As we have heard from many sources on many issues, the Climate Action Tracker team has to work hard to produce its results because of lack of harmonisation of data in the NDCs. “To take just one example,” Fekete says, “countries use different iterations of IPCC data on which to base their targets.”  The NDC stocktake process starting in 2018 is surely a good opportunity to start to fix these standardisation issues, and regular readers will have heard our call before for a standard categorisation of mitigation and adaptation projects in future NDC revisions, which would allow for much easier assessment of opportunities by financiers.

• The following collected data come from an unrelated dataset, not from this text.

Definition last_failure (status : dict) : option dict :=
  match dget "lastApiFailure" status with JDict d => Some d | _ => None end.
(** An observation that was made before the probe failed is kept. *)
Definition diagnose_cloud : M dict :=
  let! before := client_status config X in
  let observation := last_failure before in
  let! endpoint := try_with (let! e := resolve_endpoint run_ssh config in ret (Some e))
    (except [OSError; RuntimeError; ValueError] (λ _, ret None)) in
  let! probed :=
    match endpoint with
    | None => ret (None, observation)
    | Some endpoint =>
        let! l := try_with (let! l := acquire_lease config environ X (lc_ssh_host config)
                                        (re_forward_host endpoint) (re_forward_port endpoint) in ret (Some l))
          (except [OSError; RuntimeError; ValueError] (λ _, ret None)) in
        match l with
        | None => ret (None, observation)
        | Some l =>
            try_with
              (finally
                 (let! status := probe_endpoint config models_status (tl_port l) (re_api_key endpoint) in
                  let! refreshed := client_status config X in
                  ret (status, match observation with Some d => Some d | None => last_failure refreshed end))
                 (release_lease config X l))
              (except [OSError; RuntimeError; ValueError] (λ _, ret (None, observation)))
        end
    end in
  diagnosis "cloud_gateway" (probed_gateway probed.1) probed.2.

(** The target of [diagnose]: forced by the command, given, or taken from the active mode. *)
Definition diagnosis_target (forced given : option string) : M string :=
  match forced, given with
  | Some forced, Some _ => mraise RuntimeError (forced +:+ " diagnose does not accept another target")
  | Some target, None | None, Some target => ret target
  | None, None =>
      let mode := strip (default "" (env_get environ "CLOUDX_MODE")) in
      let active := strip (default "" (env_get environ "CODEXX_ACTIVE_ACCOUNT")) in
      if (mode =s? "cloud") || (active =s? "cloud") then ret "cloud"
      else if (mode =s? "api") || mem active ["api"; "cpa"] then ret (if mem active ["api"; "cpa"] then active else "api")
      else mraise RuntimeError "diagnose requires an active api/cloud mode or an explicit api, cpa, or cloud target"
  end.
Definition run_diagnosis (forced given : option string) : M dict :=
  let! target := diagnosis_target forced given in
  if target =s? "cloud" then diagnose_cloud else diagnose_local target.
End diagnose.

(** ** What is printed *)

Definition CAUSE_LABELS : list (string * string) :=
  [(CAUSE_ACCOUNT_DEACTIVATED, "account deactivated");
   (CAUSE_QUOTA_EXHAUSTED, "quota exhausted");
   (CAUSE_RATE_LIMITED, "temporarily rate limited");
   (CAUSE_LOGIN_REQUIRED, "login required");
   (CAUSE_ACCESS_DENIED, "access or model permission denied");
   (CAUSE_NO_USABLE_ACCOUNTS, "no usable accounts");
   (CAUSE_GATEWAY_AUTHENTICATION, "gateway authentication failed");
   (CAUSE_GATEWAY_UNREACHABLE, "gateway unreachable");
   (CAUSE_GATEWAY_FAILURE, "gateway failure");
   (CAUSE_UPSTREAM_FAILURE, "upstream provider failure");
   (CAUSE_UNKNOWN, "undetermined");
   ("none", "none")].
Definition MEANINGS : list (string * string) :=
  [(CAUSE_ACCOUNT_DEACTIVATED, "The upstream response explicitly says the account is deactivated or suspended; this is not a " +:+
     "quota or token-expiry diagnosis.");
   (CAUSE_QUOTA_EXHAUSTED, "The account usage allowance or credit window is exhausted; the evidence does not indicate " +:+
     "account deactivation or an invalid login token.");
   (CAUSE_RATE_LIMITED, "The provider is temporarily limiting request or token rate; this is distinct from a depleted " +:+
     "usage allowance.");
   (CAUSE_LOGIN_REQUIRED, "The access or refresh credential is invalid, expired, revoked, or already used; this is not " +:+
     "evidence that quota is exhausted.");
   (CAUSE_ACCESS_DENIED, "The credential lacks permission for the requested model, project, or organization; a generic " +:+
     "403 is not treated as account deactivation.");
   (CAUSE_NO_USABLE_ACCOUNTS, "The gateway has no currently selectable account, but it did not preserve a more specific " +:+
     "upstream reason.");
   (CAUSE_GATEWAY_AUTHENTICATION, "The client credential presented to the gateway was rejected.");
   (CAUSE_GATEWAY_UNREACHABLE, "No HTTP response was received from the selected gateway.");
   (CAUSE_GATEWAY_FAILURE, "The gateway returned a server-side failure before a usable upstream result.");
   (CAUSE_UPSTREAM_FAILURE, "The upstream provider returned a server-side failure without an account-specific cause.");
   (CAUSE_UNKNOWN, "Available evidence cannot safely distinguish deactivation, quota, login, permission, or " +:+
     "provider failure.");
   ("none", "The gateway probe is reachable, but a model-list check alone does not prove that an upstream " +:+
     "account has remaining quota.")].
Definition NEXT_STEPS : list (string * string) :=
  [(CAUSE_ACCOUNT_DEACTIVATED, "Replace the credential or use the provider appeal/support path; re-login or waiting for quota " +:+
     "reset will not resolve an explicit deactivation.");
   (CAUSE_QUOTA_EXHAUSTED, "Wait until the reported reset time or use an account with remaining allowance.");
   (CAUSE_RATE_LIMITED, "Retry with bounded backoff or reduce request concurrency and token rate.");
   (CAUSE_LOGIN_REQUIRED, "Re-authenticate the affected upstream account and replace the stale credential.");
   (CAUSE_ACCESS_DENIED, "Check model entitlement, organization/project membership, and the requested model.");
   (CAUSE_NO_USABLE_ACCOUNTS, "Inspect credential health; do not assume quota exhaustion or deactivation without a definitive " +:+
     "upstream signal.");
   (CAUSE_GATEWAY_AUTHENTICATION, "Verify the scoped local gateway key without exposing or rotating it as part of diagnosis.");
   (CAUSE_GATEWAY_UNREACHABLE, "Check the local service or cloud tunnel/network path; diagnosis does not restart either one.");
   (CAUSE_GATEWAY_FAILURE, "Inspect the external gateway health and retained error evidence; diagnosis does not restart " +:+
     "the gateway.");
   (CAUSE_UPSTREAM_FAILURE, "Retry with bounded backoff; if it persists, inspect provider and gateway health without " +:+
     "changing credentials.");
   (CAUSE_UNKNOWN, "Retry once, then run diagnosis immediately after the failure so the structured upstream " +:+
     "evidence is still available.");
   ("none", "Run this command immediately after a failed Codex turn to classify the retained response " +:+
     "evidence.")].

(** [TABLE.get(cause, fallback)]. *)
Fixpoint text_of (table : list (string * string)) (key fallback : string) : string :=
  match table with [] => fallback | (k, v) :: table => if k =s? key then v else text_of table key fallback end.

Definition printed_line (label value : string) : string := "  " +:+ label +:+ ": " +:+ value +:+ LF.
Definition printed_if (v : json) (label : string) : string := if truthy v then printed_line label (py_str v) else "".
(** [" (HTTP %d)" % status], for a whole number that passes the test; [True] is 1. *)
Definition http_note (test : Z → bool) (v : json) : string :=
  match v with
  | JInt z => if test z then " (HTTP " +:+ str_of_Z z +:+ ")" else ""
  | JBool b => if test (if b then 1 else 0) then " (HTTP " +:+ (if b then "1" else "0") +:+ ")" else ""
  | _ => ""
  end.
Definition render_diagnosis (document : dict) : string :=
  let cause := str_or (dget "cause" document) CAUSE_UNKNOWN in
  let evidence := dict_or_empty (dget "evidence" document) in
  let g := dict_or_empty (dget "gateway" document) in
  let signal := dget "signal" evidence in
  "API diagnosis" +:+ LF +:+
  printed_line "Target" (if eq_str (dget "target" document) "local_api" then "local API" else "cloud gateway") +:+
  printed_line "Result" (text_of
    [("failure_classified", "failure classified"); ("gateway_failure", "gateway failure classified");
     ("no_recent_failure", "no recent failure evidence")] (str_or_empty (dget "status" document)) "unknown") +:+
  printed_line "Cause" (text_of CAUSE_LABELS cause "undetermined") +:+
  printed_line "Confidence" (match dlookup "confidence" document with Some v => py_str v | None => "unknown" end) +:+
  printed_line "Gateway" (replace_char "_" " " (str_or (dget "state" g) "unknown") +:+
                          http_note (λ _, true) (dget "httpStatus" g)) +:+
  (if negb (bool_decide (signal = JNull)) && negb (eq_str signal "none")
   then printed_line "Upstream signal" (py_str signal +:+ http_note (λ z, 400 <=? z) (dget "httpStatus" evidence)) else "") +:+
  (if eq_str (dget "maskedBy" evidence) CAUSE_NO_USABLE_ACCOUNTS
   then printed_line "Later response" "no usable accounts (the earlier definitive cause was retained)" else "") +:+
  printed_if (dget "observedAt" evidence) "Observed" +:+
  printed_if (dget "retryAt" evidence) "Retry after" +:+
  printed_line "Meaning" (text_of MEANINGS cause (text_of MEANINGS CAUSE_UNKNOWN "")) +:+
  printed_line "Next step" (text_of NEXT_STEPS cause (text_of NEXT_STEPS CAUSE_UNKNOWN "")).

(** [run]: what it prints. *)
Definition diagnosis_text (json_output : bool) (document : dict) : string :=
  if json_output then dumps (st_pretty 2 true true) (JDict document) +:+ LF else render_diagnosis document.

The Tracker does not address investment issues, but the NewClimate Institute did the work behind the recently published second edition of the Allianz Climate and Energy Monitor, which ranks G20 member states on their current attractiveness as potential destinations for investments in low-carbon electricity infrastructure. It also estimates their current and future investment needs in line with a trajectory compatible with the 2°C/1.5°C temperature limits of the Paris Agreement.

Unsurprisingly, perhaps, major developing economies such as India, South Africa, Brazil and Indonesia rank highest in terms of needs, whilst more mature economies rank highest in terms of attractiveness. Total G20 needs are at some €700 billion per annum between now and 2035, roughly double the current rate of investment.

Biography

Hanna Fekete is founding partner of NewClimate Institute. She works on the evaluation and quantification of energy and climate policy impacts, as well as the actions of non-state and subnational actors. She is part of the core team of the Climate Action Tracker, evaluating climate change mitigation commitments and policies. She contributed to the UNEP Emissions Gap Report 2014 and 2015. Further, Hanna Fekete supports the work on the design of carbon market components and Intended Nationally Determined Contributions, with a regional focus on Latin America. Prior to founding NewClimate Institute, Hanna Fekete worked for Ecofys, a leading consultancy in the area of energy and climate policies, where she managed multiple projects related to international climate policies, serving NGOs, foundations, national governments and international organisations. Hanna Fekete has a background in industrial engineering. She has lived, studied and worked in various countries including Germany, the US, Chile and Peru.